L2CVProfile

This is a function for performing cross validation on a list of given (log) values. It returns: cv_likelihoods, a matrix of the cross validated log likelihoods for each fold; L2_reg_params, the log L2 parameters tested and mean_cvpl, the mean log likelihood for each L2 parameter tested.

Parameters:

  • x_train - training set matrix. Expected numpy array.
  • ytime_train - time of death or censoring for each patient
  • ystatus_train - censoring of each patient
  • model_params = {} - model parameters, see trainCoxMlp
  • search_params = {} - model search/training parameters, see trainCoxMlp
  • cv_params - cross validation parameters, see below.
  • verbose=True - print more stuff.

cv_params is a dictionary of parameters for cross validation.
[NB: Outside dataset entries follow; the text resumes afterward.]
(** [UpdateSpec]: [spec := &ctr.spec] points into the container, so the
    completion is written to [ctr.spec] itself. *)
Definition UpdateSpec (st : Backend) (ctr : container) (newSpec : Spec)
  : outcome unit * container * Backend :=
  match Config (c_image ctr) with
  | Panic => (Panic, set_spec ctr {| SpecProcess :=
                                       Some (match SpecProcess newSpec with
                                             | Some p => p
                                             | None => {| Args := []; Cwd := EmptyString |}
                                             end);
                                     SpecLinux := SpecLinux newSpec |}, st)
  | Fail _ =>
      (Fail (RuntimeError "failed to get image OCI spec"),
       set_spec ctr {| SpecProcess :=
                         Some (match SpecProcess newSpec with
                               | Some p => p
                               | None => {| Args := []; Cwd := EmptyString |}
                               end);
                       SpecLinux := SpecLinux newSpec |}, st)
  | Ret config =>
      let spec := {| SpecProcess := Some (completeProcess newSpec config);
                     SpecLinux := SpecLinux newSpec |} in
      let ctr1 := set_spec ctr spec in
      match c_ctrdContainer ctr with
      | None => (Panic, ctr1, st)
      | Some ctrdCtr =>
          match ctrdUpdate st ctrdCtr spec with
          | (Some _, st1) => (Fail (RuntimeError "failed to update container"), ctr1, st1)
          | (None, st1) => (Ret tt, ctr1, st1)
          end
      end
  end.

(** ** The image handler of [PullImage] *)

(** [ocispec.Descriptor], the fields the code reads. *)
Record Descriptor := {
  MediaType : string;
  Digest : string
}.

(** [images.MediaTypeDockerSchema1Manifest] *)
Definition MediaTypeDockerSchema1Manifest : string :=
  "application/vnd.docker.distribution.manifest.v1+prettyjws".
(** ** Attachment *)

(** C8: a storage-form attachment read by [from_attachment] and converted
    back by [attachment] has the type, path and title it had; the result has
    those three fields and an id, and the id is the text of the clock
    reading taken at the conversion. *)
Theorem attachment_round_trip `{FloatRepr} (a ty p ti : value) (w : world) :
  getitem a "type" = Ok ty ->
  getitem a "path" = Ok p ->
  getitem a "title" = Ok ti ->
  exists (x : Attachment.t) (w' : world),
    Attachment.from_attachment a = Ok x
    /\ Attachment.attachment x w
       = (Ok (VDict [("type", ty); ("path", p); ("title", ti);
                     ("id", VStr (float_repr (clock w (ticks w))))]), w')
    /\ remote w' = remote w /\ uploads w' = uploads w.
Proof.
  intros Hty Hp Hti. unfold Attachment.from_attachment.
  rewrite Hp, Hti, Hty. simpl.
  eexists _, _. split; [reflexivity|]. split; [reflexivity|]. done.
Qed.

Lemma attachment_round_trip_witness :
  let a := VDict [("type", VStr "LINK"); ("path", VStr "http://x");
                  ("title", VStr "t"); ("id", VStr "17.5")] in
  exists (x : Attachment.t) (w' : world),
    Attachment.from_attachment a = Ok x
    /\ @Attachment.attachment sample_repr x (sample_world VNone)
       = (Ok (VDict [("type", VStr "LINK"); ("path", VStr "http://x");
                     ("title", VStr "t"); ("id", VStr "1700000000.25")]), w')
    /\ remote w' = VNone /\ uploads w' = [].
Proof.
  intros a.
  apply (@attachment_round_trip sample_repr a (VStr "LINK") (VStr "http://x")
           (VStr "t") (sample_world VNone)); reflexivity.
Defined.
(** * aurea-bot: the WhatsApp booking webhook of [hotel-bot-server.js]

    A shallow embedding of the request handler [app.post('/whatsapp')],
    of [isRangeAvailable] and of the date handling the handler delegates to
    dayjs, followed by the properties of the conversation state machine, of
    the overlap check and of the booking-confirmation pipeline. The handler
    of the earlier copy of the server is embedded next to it, in
    [Part000].

    JavaScript strings are sequences of UTF-16 code units; the collaborators
    (Firestore, Twilio, the QR encoder, PDFKit, the FTP server, OpenAI) are
    calls that either succeed and are logged, or throw. *)

From Stdlib Require Import ZArith NArith Ascii String List Bool Lia.
From stdpp Require Import base option list gmap.
Import ListNotations.

Local Open Scope N_scope.

(** ** JavaScript strings *)

Module JsString.

(** A string value: its UTF-16 code units. *)
Abbreviation jsstring := (list N).

(** Code points of a UTF-8 byte sequence ([need] continuation bytes are still
    expected for the code point accumulated in [acc]). *)
Fixpoint utf8_points (bs : list N) (need : nat) (acc : N) : list N :=
  match bs with
  | [] => []
  | b :: bs' =>
      match need with
      | O =>
          if b <? 128 then b :: utf8_points bs' 0 0
          else if b <? 224 then utf8_points bs' 1 (b - 192)
          else if b <? 240 then utf8_points bs' 2 (b - 224)
          else utf8_points bs' 3 (b - 240)
      | S n =>
          let acc' := acc * 64 + (b - 128) in
          match n with
          | O => acc' :: utf8_points bs' 0 0
          | S _ => utf8_points bs' n acc'
          end
      end
  end.

(** UTF-16 code units of one code point. *)
Definition utf16_units (cp : N) : list N :=
  if cp <? 65536 then [cp]
  else [55296 + (cp - 65536) / 1024; 56320 + (cp - 65536) mod 1024].

(** The string value denoted by a source literal (source files are UTF-8). *)
Definition js (s : string) : jsstring :=
  flat_map utf16_units
    (utf8_points (map N_of_ascii (list_ascii_of_string s)) 0 0).

(** The line feed written [\n] inside the source's literals. *)
Definition LF : jsstring := [10].

(** [a < b] on strings: lexicographic order of the code units, a proper
    prefix being smaller. *)
Fixpoint str_lt (a b : jsstring) : bool :=
  match a, b with
  | _, [] => false
  | [], _ :: _ => true
  | x :: a', y :: b' =>
      if x <? y then true
      else if y <? x then false
      else str_lt a' b'
  end.

(** [a > b] is [b < a]. *)
Definition str_gt (a b : jsstring) : bool := str_lt b a.

(** [a === b] on strings. *)
Definition str_eq (a b : jsstring) : bool := bool_decide (a = b).

(** White space and line terminators: what [\s] matches and what [trim]
    strips. *)
Definition is_space (c : N) : bool :=
  (9 <=? c) && (c <=? 13) || (c =? 32) || (c =? 160) || (c =? 5760)
  || (8192 <=? c) && (c <=? 8202) || (c =? 8232) || (c =? 8233)
  || (c =? 8239) || (c =? 8287) || (c =? 12288) || (c =? 65279).

(** What [\d] matches: the ASCII digits only. *)
Definition is_digit (c : N) : bool := (48 <=? c) && (c <=? 57).

Fixpoint trimStart (s : jsstring) : jsstring :=
  match s with
  | c :: s' => if is_space c then trimStart s' else s
  | [] => []
  end.

Definition trimEnd (s : jsstring) : jsstring := rev (trimStart (rev s)).

Definition trim (s : jsstring) : jsstring := trimEnd (trimStart s).

(** [toLowerCase] on the characters the handler can tell apart: the result
    is only ever compared with the ASCII literals ['hola'], ['menu'] and
    ['1'] to ['4'], and no character outside A-Z lower-cases to a character
    of those literals, so the letters A-Z are mapped and the rest kept. *)
Definition lower (c : N) : N :=
  if (65 <=? c) && (c <=? 90) then c + 32 else c.

Definition toLowerCase (s : jsstring) : jsstring := map lower s.

(** [s.startsWith(p)], with the remainder. *)
Fixpoint strip_prefix (p s : jsstring) : option jsstring :=
  match p, s with
  | [], _ => Some s
  | x :: p', y :: s' => if x =? y then strip_prefix p' s' else None
  | _ :: _, [] => None
  end.

(** [s.replace(p, '')] for a string pattern [p]: the first occurrence of
    [p] is removed. *)
Fixpoint remove_first (p s : jsstring) : jsstring :=
  match strip_prefix p s with
  | Some rest => rest
  | None =>
      match s with
      | [] => []
      | c :: s' => c :: remove_first p s'
      end
  end.

End JsString.
Export JsString.


(** ** Calendar dates: the ECMAScript day arithmetic behind [Date] *)

Module JsDate.

Local Open Scope Z_scope.

(** Day number (days since 1970-01-01) of 1 January of year [y]. *)
Definition DayFromYear (y : Z) : Z :=
  365 * (y - 1970) + (y - 1969) / 4 - (y - 1901) / 100 + (y - 1601) / 400.

Definition isLeap (y : Z) : bool :=
  (y mod 4 =? 0) && (negb (y mod 100 =? 0) || (y mod 400 =? 0)).

Definition InLeapYear (y : Z) : Z := if isLeap y then 1 else 0.

Definition DaysInYear (y : Z) : Z := 365 + InLeapYear y.

(** The year a day number falls in: the largest [y] with
    [DayFromYear y <= d], found by correcting the estimate given by the mean
    length of a year. *)
Definition YearFromDay (d : Z) : Z :=
  let y0 := 1970 + d * 400 / 146097 in
  if DayFromYear (y0 + 1) <=? d then y0 + 1
  else if DayFromYear y0 <=? d then y0
  else y0 - 1.

(** Days of a year that precede month [m] (0 = January), [L] being 1 in a
    leap year. *)
Definition DaysBeforeMonth (m L : Z) : Z :=
  match m with
  | 0 => 0 | 1 => 31 | 2 => 59 + L | 3 => 90 + L | 4 => 120 + L
  | 5 => 151 + L | 6 => 181 + L | 7 => 212 + L | 8 => 243 + L
  | 9 => 273 + L | 10 => 304 + L | _ => 334 + L
  end.

(** [MonthFromTime], on the day within the year. *)
Definition MonthFromDay (dw L : Z) : Z :=
  if dw <? 31 then 0
  else if dw <? 59 + L then 1
  else if dw <? 90 + L then 2
  else if dw <? 120 + L then 3
  else if dw <? 151 + L then 4
  else if dw <? 181 + L then 5
  else if dw <? 212 + L then 6
  else if dw <? 243 + L then 7
  else if dw <? 273 + L then 8
  else if dw <? 304 + L then 9
  else if dw <? 334 + L then 10
  else 11.

(** [MakeDay(year, month, date)]: months beyond 0..11 carry into the year,
    and the date counts on from the first of the month, whatever its
    size. *)
Definition MakeDay (year month date : Z) : Z :=
  let ym := year + month / 12 in
  let mn := month mod 12 in
  DayFromYear ym + DaysBeforeMonth mn (InLeapYear ym) + date - 1.

(** [new Date(y, M, d)]: a year from 0 to 99 stands for 1900 + y. The value
    is kept as a local day number; the time of day is midnight. *)
Definition newDate (y M d : Z) : Z :=
  let yr := if (0 <=? y) && (y <=? 99) then 1900 + y else y in
  MakeDay yr M d.

Definition getFullYear (t : Z) : Z := YearFromDay t.

Definition getMonth (t : Z) : Z :=
  let y := YearFromDay t in
  MonthFromDay (t - DayFromYear y) (InLeapYear y).

Definition getDate (t : Z) : Z :=
  let y := YearFromDay t in
  let dw := t - DayFromYear y in
  dw - DaysBeforeMonth (MonthFromDay dw (InLeapYear y)) (InLeapYear y) + 1.



End JsDate.
Export JsDate.

(** ** dayjs with the customParseFormat plugin

    [dayjs(input, 'DD/MM/YYYY')] is called without the strict flag: the
    plugin reads the numeric fields of the template and hands them to
    [new Date(y, M, d)], whose arithmetic carries fields that are out of
    range. [format('YYYY-MM-DD')] pads the local year, month and date. *)

Module Dayjs.

Local Open Scope Z_scope.

(** The current local date ([getFullYear], [getMonth] from 0, [getDate]),
    read by the plugin for fields that are zero. *)
Record Now := { nowYear : Z; nowMonth : Z; nowDate : Z }.

Definition digit (c : N) : option Z :=
  if is_digit c then Some (Z.of_N c - 48) else None.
It has the following parameters:

  • cv_seed - Random seed for splitting validation folds. Default is 1.
  • n_folds - Number of folds to cross-validate. Default is 10.
  • cv_metric - Performance metric for evaluating cross-validation performance. loglikelihood or cindex. Default is loglikelihood.
  • search_iters - Number of iterations in hill climbing. Default is 3.
  • L2_range - List of(log) L2 parameters to cross-validate. Default [-5,-4,-3,-2,-1].